I live in Scotland and I’m strongly pro-EU and pro-UK, but the election result on Thursday and the now inevitability of the UK leaving the EU mean it is time I should re-evaluate my position on Scottish Independence.
In my post from March 2019 I explained why I did not support breaking up the UK or the UK leaving the European Union. Fundamentally, I believe that Nationalism reinforces differences rather than embracing them and people achieve more when they work together at all levels. I think we should be working to build stronger links with other nations, not finding ways to make ourselves different.
So, as you can imagine I had hoped that Brexit would not happen. Whatever you measure, Brexit is a bad idea for the UK. It separates us from one of the largest trading blocks in the world, it introduces extra complexity and costs into almost every aspect of our international relationships. It moves us from being rule makers as a major economy in the EU to being rule takers in order to trade with our former partners. It reduces our bargaining power in relationships with major economies like the USA or China. Brexit removes the right for UK citizens to live and work in EU countries and so makes it harder for UK citizens to move to where the best job opportunities are. It also makes it more difficult for UK business and public sector such as the NHS to recruit and retain the best people from the world to build and sustain our economy, our health care system, our scientific research and education systems.
However, with the election result on Thursday, Brexit will now happen for sure. We’ll leave the EU at the end of January 2020 and there will follow a difficult time of negotiations about our future relationship with the EU. As many have said, this is not the end of the process, but just the first step. The entire business of splitting away from the EU will be costly and those costs will likely be felt greatest by the poorest in society. This makes me sad.
Scotland after Brexit
As well as providing Boris Johnson with a strong position to push his party policies, the election result has emboldened the SNP in Scotland with the election of 48 MPs to the Westminster Parliament, 13 more than they had in the last parliament. There are now many questions about whether it will be possible for Scotland to hold another referendum on independence (IndyRef2) in the near future and what the result might be. I have to decide whether I would support independence in IndyRef2 or not. Here are some pros and cons as I see them at the moment, but I am happy to listen to reasoned arguments about this position:
Scotland Staying in the UK
- We already have our own Government.
- We have control of the NHS in Scotland.

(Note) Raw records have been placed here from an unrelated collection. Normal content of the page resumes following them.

(* ===== verification/KChildFacts.v ===== *)
(** * A child does not depend on the private state of its parent

    Facts about the assignments of [KChild]: which values of the new structure
    come from where, at the end and at every error exit. *)

From Stdlib Require Import ZArith Lia String.
From stdpp Require Import base numbers list option strings.
From S2P Require Import Prelude Sched KFork KTaskFields KChild.

Local Open Scope Z_scope.
Local Open Scope code_scope.

(** ** What has to be the child's own

    The fields in which a child must not just hold the copy, listed by hand from
    their meaning.  The heads of its lists are empty, its locks are free, and
    its accounts, pending work and temporary pointers start from nothing. *)
Definition empty_heads : list F.field :=
  [! F.children; F.sibling; F.pending; F.thread_group; F.rcu_node_entry; F.rcu_tasks_holdout_list !].

Definition free_locks : list F.field := [! F.alloc_lock; F.pi_lock !].

Definition accounts_and_counts : list F.field :=
  [! F.utime; F.stime; F.utimescaled; F.stimescaled; F.gtime; F.prev_cputime; F.vtime_seqcount; F.vtime_starttime;
     F.nvcsw; F.nivcsw; F.min_flt; F.maj_flt; F.last_switch_count; F.last_switch_time; F.rss_stat; F.ioac;
     F.psi_flags; F.nr_dirtied; F.dirty_paused_when; F.btrace_seq; F.sequential_io; F.sequential_io_avg;
     F.mems_allowed_seq; F.fail_nth !].

Definition pending_work : list F.field :=
  [! F.vfork_done; F.task_works; F.pdeath_signal; F.pi_waiters; F.pi_top_task; F.pi_blocked_on; F.blocked_on; F.wake_q;
     F.plug; F.splice_pipe; F.task_frag_page; F.throttle_queue; F.active_memcg; F.use_memdelay; F.pid_links;
     F.rcu_read_lock_nesting; F.rcu_read_unlock_special; F.rcu_blocked_node; F.rcu_tasks_holdout;
     F.irq_events; F.hardirqs_enabled; F.hardirq_enable_ip; F.hardirq_enable_event; F.hardirq_disable_event;
     F.softirq_enable_event; F.softirq_disable_ip; F.softirq_disable_event; F.hardirq_context; F.softirq_context;
     F.pagefault_disabled !].

Definition first_values : list (F.field * val) :=
  [F.usage <~ Num 1; F.rcu_users <~ Num 2; F.stack_refcount <~ Num 1; F.softirqs_enabled <~ Num 1;
   F.rcu_tasks_idle_cpu <~ Num (-1); F.cpuset_mem_spread_rotor <~ Num NUMA_NO_NODE;
   F.cpuset_slab_spread_rotor <~ Num NUMA_NO_NODE; F.vtime_state <~ Named "VTIME_INACTIVE"].

(** The value such a field has in a new task. *)
Definition start (e : fork_env) : list (F.field * val) :=
  ((fun f => f <~ Into (e_new e) f) <$> empty_heads) ++ ((fun f => f <~ Unlocked) <$> free_locks) ++
  ((fun f => f <~ Num 0) <$> accounts_and_counts ++ pending_work) ++ first_values.

(** What is made for the child, and the rest, where the flags of the call, its
    arguments and the fields handed over decide. *)
Definition own_objects : list F.field :=
  [! F.stack; F.stack_vm_area; F.stack_canary; F.cred; F.real_cred; F.delays; F.ret_stack; F.perf_event_ctxp;
     F.audit_context; F.security; F.sysvsem; F.nsproxy; F.thread; F.mempolicy; F.start_time; F.real_start_time !].

Definition decided : list F.field :=
  [! F.flags; F.cpus_ptr; F.mm; F.active_mm; F.fs; F.files; F.signal; F.sighand; F.io_context; F.set_child_tid;
     F.clear_child_tid; F.pid; F.tgid; F.group_leader; F.real_parent; F.parent_exec_id; F.exit_signal; F.sas_ss_sp;
     F.sas_ss_size; F.sas_ss_flags; F.seccomp; F.seccomp_filter; F.rseq; F.rseq_sig; F.rseq_event_mask;
     F.default_timer_slack_ns; F.nr_dirtied_pause; F.hardirq_disable_ip; F.softirq_enable_ip !].

Definition private : list F.field :=
  empty_heads ++ free_locks ++ accounts_and_counts ++ pending_work ++ first_values.*1 ++ own_objects ++ decided.

Ltac listed := apply (bool_decide_unpack _); vm_compute; exact I.

Lemma start_private e f v : (f, v) ∈ start e -> f ∈ private.
Proof.
  intros H. apply (list_elem_of_fmap_2 fst) in H. revert f v H.
  assert (H : Forall (fun f => f ∈ private) (start e).*1) by listed.
  rewrite Forall_forall in H. intros f v Hf. by apply H.
Qed.

Lemma start_heads e f : f ∈ empty_heads -> (f, Into (e_new e) f) ∈ start e.
Proof. intros H. unfold start. rewrite !elem_of_app. left. apply list_elem_of_fmap. by exists f. Qed.

Lemma start_locks e f : f ∈ free_locks -> (f, Unlocked) ∈ start e.
Proof. intros H. unfold start. rewrite !elem_of_app. right; left. apply list_elem_of_fmap. by exists f. Qed.

Lemma start_zero e f : f ∈ accounts_and_counts ++ pending_work -> (f, Num 0) ∈ start e.
Proof. intros H. unfold start. rewrite !elem_of_app. right; right; left. apply list_elem_of_fmap. by exists f. Qed.

Lemma start_first e x : x ∈ first_values -> x ∈ start e.
Proof. intros H. unfold start. rewrite !elem_of_app. by do 3 right. Qed.

(** The program settles every one of them. *)
Lemma program_settles e cur f : f ∈ private -> settles (copy_process_fields e cur) f = true.
Proof.
  assert (H : forallb (settles (copy_process_fields e cur)) private = true) by (vm_compute; reflexivity).
  rewrite forallb_forall in H. intros Hf. by apply H, list_elem_of_In.
Qed.

Lemma program_keeps e cur f : keeps (copy_process_fields e cur) f = true -> f ∈ handed.
Proof.
  assert (H : negb (keeps (copy_process_fields e cur) f) || bool_decide (f ∈ handed) = true).
  { revert f. apply F.all_fields_check. vm_compute. reflexivity. }
  intros Hk. rewrite Hk in H. by apply bool_decide_eq_true in H.
Qed.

- We have control of the education system in Scotland.
- We have control of the legal system in Scotland.
- We print our own bank notes.
- We have strong representation in the UK parliament (59 MPs).
- We have the economic cushion of the UK economy (which will still be big even after Brexit).
- We have the protection of the UK armed forces.
- We do not have to replicate all government services but can take advantage of UK economies of scale.
- We don’t have full control of taxation.
- We will leave the EU.
Scotland leaving the UK
- We’ll still have control of everything we already have control of as part of the UK.
- The Scottish Parliament will have full control to make decisions/borrow money etc.
- We can apply for EU membership independently of the UK.
I spell these out more fully in my March post.
- We lose the economic cushion of the UK.
- We still won’t be part of the EU – membership should be possible, but will take time to negotiate and for Scotland to meet economic requirements of membership.
- If we do join the EU then we will be a much smaller player in that Union than we are currently in the UK.
- We won’t have automatic access to all the services we currently enjoy as part of the UK.
- Funding for Science will be uncertain.
- It will cost a lot to split away from the UK and will take time. Likewise, if joining the EU is possible, there will be costs and it will take time. The poorest in society will suffer in the transition.
I don’t vote on emotional grounds. For me, how I campaign and vote in a future IndyRef2 rests on clarity of the deal and process for leaving the UK and potentially joining the EU.
If we get to vote again on independence, then I would want to see clear evidence from those promoting independence that a path to full EU membership had been agreed ahead of the vote. Without EU membership, it seems likely that Scotland would struggle to balance the books as a nation. I’d also want to see a clear and detailed agreement with the UK government on what the divorce deal with the UK would be.
Since I work in a University and do scientific research, I’d need to see hard evidence that Scottish institutions that currently rely heavily on UK charities and government funds would still be able to obtain funding from those sources. There were no such guarantees in the lead up to the last independence referendum. Indeed, it was not even clear what currency we would have used had the vote been Yes. There were huge questions around pensions that had not been answered and many, many more issues.
I hope that the SNP and colleagues who promote independence for Scotland will not follow the path of the Brexiteers by peddling untruths in support of their cause. Rather, I look forward to hearing concrete, well-research data on which I can base my decision.
Very clearly put Geoff. summarizing most of, if not all considerations of the potential scenarios.
Personally I see a break between Scotland and the UK as extremely difficult, costly and expensive „project“. Even with a swift full EU membership it is a big challenge.
In essence I agree with your suggestions, what to do next. For Scotland it will be essential to get a full and clear view of the deal between the EU and the UK before taking any definitive decision.